• [Supplied information]
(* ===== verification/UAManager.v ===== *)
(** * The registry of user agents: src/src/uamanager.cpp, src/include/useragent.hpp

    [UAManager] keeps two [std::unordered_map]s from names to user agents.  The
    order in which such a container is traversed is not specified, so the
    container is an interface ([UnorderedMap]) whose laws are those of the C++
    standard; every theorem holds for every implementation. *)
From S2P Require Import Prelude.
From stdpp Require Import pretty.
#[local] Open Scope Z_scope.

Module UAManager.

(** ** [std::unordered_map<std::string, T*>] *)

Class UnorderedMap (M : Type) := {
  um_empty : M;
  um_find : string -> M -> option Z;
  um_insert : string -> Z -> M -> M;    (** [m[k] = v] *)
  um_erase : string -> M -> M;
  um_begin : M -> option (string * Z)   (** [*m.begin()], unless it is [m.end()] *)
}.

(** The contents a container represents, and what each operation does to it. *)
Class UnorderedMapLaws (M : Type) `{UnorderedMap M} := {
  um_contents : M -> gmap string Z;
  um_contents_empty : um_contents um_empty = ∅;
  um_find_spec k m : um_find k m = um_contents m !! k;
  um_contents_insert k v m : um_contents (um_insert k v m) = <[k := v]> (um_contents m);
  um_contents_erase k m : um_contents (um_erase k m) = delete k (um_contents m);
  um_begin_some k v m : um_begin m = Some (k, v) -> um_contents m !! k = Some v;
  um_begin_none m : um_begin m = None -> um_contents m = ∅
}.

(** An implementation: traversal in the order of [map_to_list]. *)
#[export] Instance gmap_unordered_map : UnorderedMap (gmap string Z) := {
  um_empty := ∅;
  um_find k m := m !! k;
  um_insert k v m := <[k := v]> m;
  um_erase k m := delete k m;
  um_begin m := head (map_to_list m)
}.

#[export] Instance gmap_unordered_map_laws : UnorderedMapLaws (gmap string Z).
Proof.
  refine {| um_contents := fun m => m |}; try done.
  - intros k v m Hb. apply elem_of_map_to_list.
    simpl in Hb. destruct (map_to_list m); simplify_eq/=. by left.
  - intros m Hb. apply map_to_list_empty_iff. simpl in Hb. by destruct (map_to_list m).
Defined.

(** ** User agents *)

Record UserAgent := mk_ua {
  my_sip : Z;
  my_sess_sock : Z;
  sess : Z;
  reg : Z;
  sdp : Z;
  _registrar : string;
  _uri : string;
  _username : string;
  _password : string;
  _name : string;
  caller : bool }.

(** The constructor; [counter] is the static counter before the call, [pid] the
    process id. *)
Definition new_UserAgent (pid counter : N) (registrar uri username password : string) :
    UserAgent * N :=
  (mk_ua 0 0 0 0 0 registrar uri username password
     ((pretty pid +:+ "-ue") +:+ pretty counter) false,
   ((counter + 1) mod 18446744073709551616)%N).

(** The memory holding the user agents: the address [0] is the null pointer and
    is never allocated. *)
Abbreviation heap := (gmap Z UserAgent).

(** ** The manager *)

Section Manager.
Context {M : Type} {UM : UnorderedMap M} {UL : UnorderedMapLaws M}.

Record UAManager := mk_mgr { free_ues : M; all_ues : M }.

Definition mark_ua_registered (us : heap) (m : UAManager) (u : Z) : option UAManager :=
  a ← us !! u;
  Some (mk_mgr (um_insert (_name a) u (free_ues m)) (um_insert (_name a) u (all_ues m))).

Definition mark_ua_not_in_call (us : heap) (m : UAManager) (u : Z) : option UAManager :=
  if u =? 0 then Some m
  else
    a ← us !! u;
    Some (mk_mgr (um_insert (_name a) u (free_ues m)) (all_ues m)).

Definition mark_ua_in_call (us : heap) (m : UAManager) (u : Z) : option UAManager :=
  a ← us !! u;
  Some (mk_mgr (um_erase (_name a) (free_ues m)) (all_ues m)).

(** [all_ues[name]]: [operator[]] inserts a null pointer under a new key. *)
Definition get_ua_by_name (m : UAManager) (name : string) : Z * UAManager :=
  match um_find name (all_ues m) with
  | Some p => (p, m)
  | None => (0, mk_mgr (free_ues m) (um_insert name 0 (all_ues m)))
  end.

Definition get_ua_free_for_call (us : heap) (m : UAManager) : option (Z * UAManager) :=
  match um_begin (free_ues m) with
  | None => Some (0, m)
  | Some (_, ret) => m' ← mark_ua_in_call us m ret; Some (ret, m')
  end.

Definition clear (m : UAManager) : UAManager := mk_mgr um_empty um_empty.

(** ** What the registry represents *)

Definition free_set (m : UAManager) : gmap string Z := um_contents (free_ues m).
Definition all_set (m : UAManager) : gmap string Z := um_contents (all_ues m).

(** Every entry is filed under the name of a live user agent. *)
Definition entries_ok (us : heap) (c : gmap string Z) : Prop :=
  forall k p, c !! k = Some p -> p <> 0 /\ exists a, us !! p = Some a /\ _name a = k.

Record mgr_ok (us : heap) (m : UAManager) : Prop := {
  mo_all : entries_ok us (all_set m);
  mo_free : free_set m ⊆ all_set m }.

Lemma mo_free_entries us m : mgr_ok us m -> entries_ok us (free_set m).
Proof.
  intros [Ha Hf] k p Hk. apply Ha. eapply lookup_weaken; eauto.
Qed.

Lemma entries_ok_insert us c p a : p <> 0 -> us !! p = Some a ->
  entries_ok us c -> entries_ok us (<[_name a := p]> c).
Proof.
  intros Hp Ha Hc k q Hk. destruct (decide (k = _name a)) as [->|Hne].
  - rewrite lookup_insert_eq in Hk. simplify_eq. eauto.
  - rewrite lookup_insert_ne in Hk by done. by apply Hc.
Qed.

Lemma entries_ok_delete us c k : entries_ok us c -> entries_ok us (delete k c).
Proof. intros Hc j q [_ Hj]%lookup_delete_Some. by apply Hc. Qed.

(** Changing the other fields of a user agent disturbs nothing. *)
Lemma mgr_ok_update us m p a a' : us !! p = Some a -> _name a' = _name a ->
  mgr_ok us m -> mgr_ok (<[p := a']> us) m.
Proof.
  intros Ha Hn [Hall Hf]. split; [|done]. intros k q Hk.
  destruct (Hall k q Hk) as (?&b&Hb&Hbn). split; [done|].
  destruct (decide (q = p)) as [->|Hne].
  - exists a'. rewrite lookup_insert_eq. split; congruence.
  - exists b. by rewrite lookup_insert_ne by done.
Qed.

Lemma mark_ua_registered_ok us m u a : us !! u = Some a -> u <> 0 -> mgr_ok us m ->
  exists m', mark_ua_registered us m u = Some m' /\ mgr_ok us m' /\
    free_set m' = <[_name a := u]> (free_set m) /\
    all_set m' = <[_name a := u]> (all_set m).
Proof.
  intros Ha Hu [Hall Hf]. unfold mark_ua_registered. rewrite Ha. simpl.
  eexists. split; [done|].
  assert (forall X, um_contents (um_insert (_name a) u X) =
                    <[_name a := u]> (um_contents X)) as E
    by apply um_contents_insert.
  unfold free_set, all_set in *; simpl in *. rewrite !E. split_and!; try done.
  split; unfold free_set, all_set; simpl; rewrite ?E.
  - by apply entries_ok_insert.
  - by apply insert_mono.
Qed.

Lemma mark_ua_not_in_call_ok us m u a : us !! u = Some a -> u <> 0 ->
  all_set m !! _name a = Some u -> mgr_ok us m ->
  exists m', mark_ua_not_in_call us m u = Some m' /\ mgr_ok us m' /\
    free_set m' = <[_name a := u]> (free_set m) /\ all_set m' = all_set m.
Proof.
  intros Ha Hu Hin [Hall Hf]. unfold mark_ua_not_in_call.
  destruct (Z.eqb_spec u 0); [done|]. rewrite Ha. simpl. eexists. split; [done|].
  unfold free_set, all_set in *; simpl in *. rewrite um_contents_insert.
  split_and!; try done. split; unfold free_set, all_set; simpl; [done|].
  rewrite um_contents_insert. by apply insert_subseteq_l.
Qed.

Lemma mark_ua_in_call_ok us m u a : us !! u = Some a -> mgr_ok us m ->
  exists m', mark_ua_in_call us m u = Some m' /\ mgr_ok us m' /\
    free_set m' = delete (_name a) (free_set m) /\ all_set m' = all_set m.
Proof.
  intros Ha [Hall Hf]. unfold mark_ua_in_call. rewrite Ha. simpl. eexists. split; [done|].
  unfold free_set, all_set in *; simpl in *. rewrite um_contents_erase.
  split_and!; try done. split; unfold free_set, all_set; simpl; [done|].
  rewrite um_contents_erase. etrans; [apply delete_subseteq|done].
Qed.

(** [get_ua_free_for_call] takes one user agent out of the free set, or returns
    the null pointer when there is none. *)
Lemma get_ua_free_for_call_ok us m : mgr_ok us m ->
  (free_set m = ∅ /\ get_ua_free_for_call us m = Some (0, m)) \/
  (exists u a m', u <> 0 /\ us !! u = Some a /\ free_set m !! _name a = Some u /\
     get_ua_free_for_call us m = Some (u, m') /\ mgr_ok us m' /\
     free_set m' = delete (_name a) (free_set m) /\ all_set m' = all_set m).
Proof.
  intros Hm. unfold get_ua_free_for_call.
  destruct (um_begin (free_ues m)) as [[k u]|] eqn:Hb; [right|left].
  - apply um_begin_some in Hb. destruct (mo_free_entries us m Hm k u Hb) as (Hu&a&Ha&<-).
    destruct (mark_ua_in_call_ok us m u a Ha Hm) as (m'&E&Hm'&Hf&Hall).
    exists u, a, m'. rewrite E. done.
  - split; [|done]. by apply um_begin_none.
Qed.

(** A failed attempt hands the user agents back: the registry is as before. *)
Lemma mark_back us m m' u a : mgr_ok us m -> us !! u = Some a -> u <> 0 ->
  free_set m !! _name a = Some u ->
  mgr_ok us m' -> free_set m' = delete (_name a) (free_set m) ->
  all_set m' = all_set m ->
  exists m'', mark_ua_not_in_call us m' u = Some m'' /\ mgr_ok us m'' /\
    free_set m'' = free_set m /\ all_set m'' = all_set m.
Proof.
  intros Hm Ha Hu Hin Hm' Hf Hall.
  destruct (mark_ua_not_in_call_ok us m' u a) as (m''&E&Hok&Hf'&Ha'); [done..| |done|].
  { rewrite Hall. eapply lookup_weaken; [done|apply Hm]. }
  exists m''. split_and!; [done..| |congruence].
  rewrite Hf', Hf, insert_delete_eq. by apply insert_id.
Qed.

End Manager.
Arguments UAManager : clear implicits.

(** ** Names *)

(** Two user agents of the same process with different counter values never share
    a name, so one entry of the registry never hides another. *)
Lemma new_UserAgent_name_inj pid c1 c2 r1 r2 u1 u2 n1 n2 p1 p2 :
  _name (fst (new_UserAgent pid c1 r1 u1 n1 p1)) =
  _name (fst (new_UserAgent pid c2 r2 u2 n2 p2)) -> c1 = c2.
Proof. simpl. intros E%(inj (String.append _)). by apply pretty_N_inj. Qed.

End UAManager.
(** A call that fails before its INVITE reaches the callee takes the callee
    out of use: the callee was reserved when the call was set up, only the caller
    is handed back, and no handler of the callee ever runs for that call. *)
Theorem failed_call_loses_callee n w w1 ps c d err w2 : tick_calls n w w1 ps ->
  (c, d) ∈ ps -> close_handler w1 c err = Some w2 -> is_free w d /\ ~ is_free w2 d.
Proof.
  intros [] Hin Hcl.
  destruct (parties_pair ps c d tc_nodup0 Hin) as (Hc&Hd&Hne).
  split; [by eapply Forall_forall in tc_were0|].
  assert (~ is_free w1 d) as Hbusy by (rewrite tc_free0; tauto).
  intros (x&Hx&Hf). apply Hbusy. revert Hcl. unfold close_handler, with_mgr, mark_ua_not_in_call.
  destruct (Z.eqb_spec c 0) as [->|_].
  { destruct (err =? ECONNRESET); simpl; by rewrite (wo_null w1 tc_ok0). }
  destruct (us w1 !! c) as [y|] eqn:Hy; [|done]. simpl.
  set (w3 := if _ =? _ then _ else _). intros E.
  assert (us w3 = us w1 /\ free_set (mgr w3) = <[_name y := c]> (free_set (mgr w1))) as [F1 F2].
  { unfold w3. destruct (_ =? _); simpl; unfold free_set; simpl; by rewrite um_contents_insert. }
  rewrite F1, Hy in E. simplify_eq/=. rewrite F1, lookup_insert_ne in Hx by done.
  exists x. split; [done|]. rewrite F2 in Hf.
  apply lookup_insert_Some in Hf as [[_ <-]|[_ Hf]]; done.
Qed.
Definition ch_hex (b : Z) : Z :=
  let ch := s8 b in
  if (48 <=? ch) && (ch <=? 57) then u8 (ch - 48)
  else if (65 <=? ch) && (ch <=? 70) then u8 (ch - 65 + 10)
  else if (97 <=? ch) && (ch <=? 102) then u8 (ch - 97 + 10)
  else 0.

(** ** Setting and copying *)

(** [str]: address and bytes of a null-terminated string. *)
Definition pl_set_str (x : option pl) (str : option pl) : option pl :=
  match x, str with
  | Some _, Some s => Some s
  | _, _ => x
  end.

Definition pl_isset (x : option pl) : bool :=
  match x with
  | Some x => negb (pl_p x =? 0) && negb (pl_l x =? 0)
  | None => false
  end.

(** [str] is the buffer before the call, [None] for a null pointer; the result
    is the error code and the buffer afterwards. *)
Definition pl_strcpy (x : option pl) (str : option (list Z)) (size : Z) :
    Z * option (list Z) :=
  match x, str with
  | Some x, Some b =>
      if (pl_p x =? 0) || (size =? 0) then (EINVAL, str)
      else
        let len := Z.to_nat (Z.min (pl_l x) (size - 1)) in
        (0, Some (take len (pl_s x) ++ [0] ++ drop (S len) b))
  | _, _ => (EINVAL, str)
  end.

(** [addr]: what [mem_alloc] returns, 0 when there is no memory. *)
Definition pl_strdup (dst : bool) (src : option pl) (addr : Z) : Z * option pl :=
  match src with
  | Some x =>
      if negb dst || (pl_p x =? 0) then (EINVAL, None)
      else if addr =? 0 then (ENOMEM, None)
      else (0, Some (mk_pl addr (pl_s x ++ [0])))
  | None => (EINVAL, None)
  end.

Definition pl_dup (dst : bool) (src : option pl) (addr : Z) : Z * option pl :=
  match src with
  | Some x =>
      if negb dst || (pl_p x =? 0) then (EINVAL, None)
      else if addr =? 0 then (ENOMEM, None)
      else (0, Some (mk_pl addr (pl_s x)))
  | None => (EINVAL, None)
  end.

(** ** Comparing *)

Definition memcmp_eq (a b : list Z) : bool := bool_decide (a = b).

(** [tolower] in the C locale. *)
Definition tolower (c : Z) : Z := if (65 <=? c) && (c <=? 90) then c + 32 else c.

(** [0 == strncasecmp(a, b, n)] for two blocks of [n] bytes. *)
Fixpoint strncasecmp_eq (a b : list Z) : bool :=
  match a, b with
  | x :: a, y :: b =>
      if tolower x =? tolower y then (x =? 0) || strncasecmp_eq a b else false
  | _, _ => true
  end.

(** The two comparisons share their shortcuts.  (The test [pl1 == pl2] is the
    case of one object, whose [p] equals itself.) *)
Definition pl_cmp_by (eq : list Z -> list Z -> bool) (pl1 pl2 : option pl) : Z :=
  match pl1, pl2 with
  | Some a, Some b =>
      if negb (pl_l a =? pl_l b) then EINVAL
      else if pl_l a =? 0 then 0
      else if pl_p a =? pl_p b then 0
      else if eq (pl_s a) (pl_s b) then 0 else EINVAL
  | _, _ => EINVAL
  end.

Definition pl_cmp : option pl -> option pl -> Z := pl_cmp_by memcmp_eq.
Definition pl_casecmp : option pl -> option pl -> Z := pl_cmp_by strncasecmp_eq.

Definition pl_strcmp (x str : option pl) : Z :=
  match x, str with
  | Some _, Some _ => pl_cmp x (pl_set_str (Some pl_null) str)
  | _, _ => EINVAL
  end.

• [Prompt]
Everything above from the line containing "if u =? 0 then Some m" down to the line containing "Lemma entries_ok_insert us" should be copied exactly, both end lines included, and nothing else.

• [Written answer]
  if u =? 0 then Some m
  else
    a ← us !! u;
    Some (mk_mgr (um_insert (_name a) u (free_ues m)) (all_ues m)).

Definition mark_ua_in_call (us : heap) (m : UAManager) (u : Z) : option UAManager :=
  a ← us !! u;
  Some (mk_mgr (um_erase (_name a) (free_ues m)) (all_ues m)).

(** [all_ues[name]]: [operator[]] inserts a null pointer under a new key. *)
Definition get_ua_by_name (m : UAManager) (name : string) : Z * UAManager :=
  match um_find name (all_ues m) with
  | Some p => (p, m)
  | None => (0, mk_mgr (free_ues m) (um_insert name 0 (all_ues m)))
  end.

Definition get_ua_free_for_call (us : heap) (m : UAManager) : option (Z * UAManager) :=
  match um_begin (free_ues m) with
  | None => Some (0, m)
  | Some (_, ret) => m' ← mark_ua_in_call us m ret; Some (ret, m')
  end.

Definition clear (m : UAManager) : UAManager := mk_mgr um_empty um_empty.

(** ** What the registry represents *)

Definition free_set (m : UAManager) : gmap string Z := um_contents (free_ues m).
Definition all_set (m : UAManager) : gmap string Z := um_contents (all_ues m).

(** Every entry is filed under the name of a live user agent. *)
Definition entries_ok (us : heap) (c : gmap string Z) : Prop :=
  forall k p, c !! k = Some p -> p <> 0 /\ exists a, us !! p = Some a /\ _name a = k.

Record mgr_ok (us : heap) (m : UAManager) : Prop := {
  mo_all : entries_ok us (all_set m);
  mo_free : free_set m ⊆ all_set m }.

Lemma mo_free_entries us m : mgr_ok us m -> entries_ok us (free_set m).
Proof.
  intros [Ha Hf] k p Hk. apply Ha. eapply lookup_weaken; eauto.
Qed.

Lemma entries_ok_insert us c p a : p <> 0 -> us !! p = Some a ->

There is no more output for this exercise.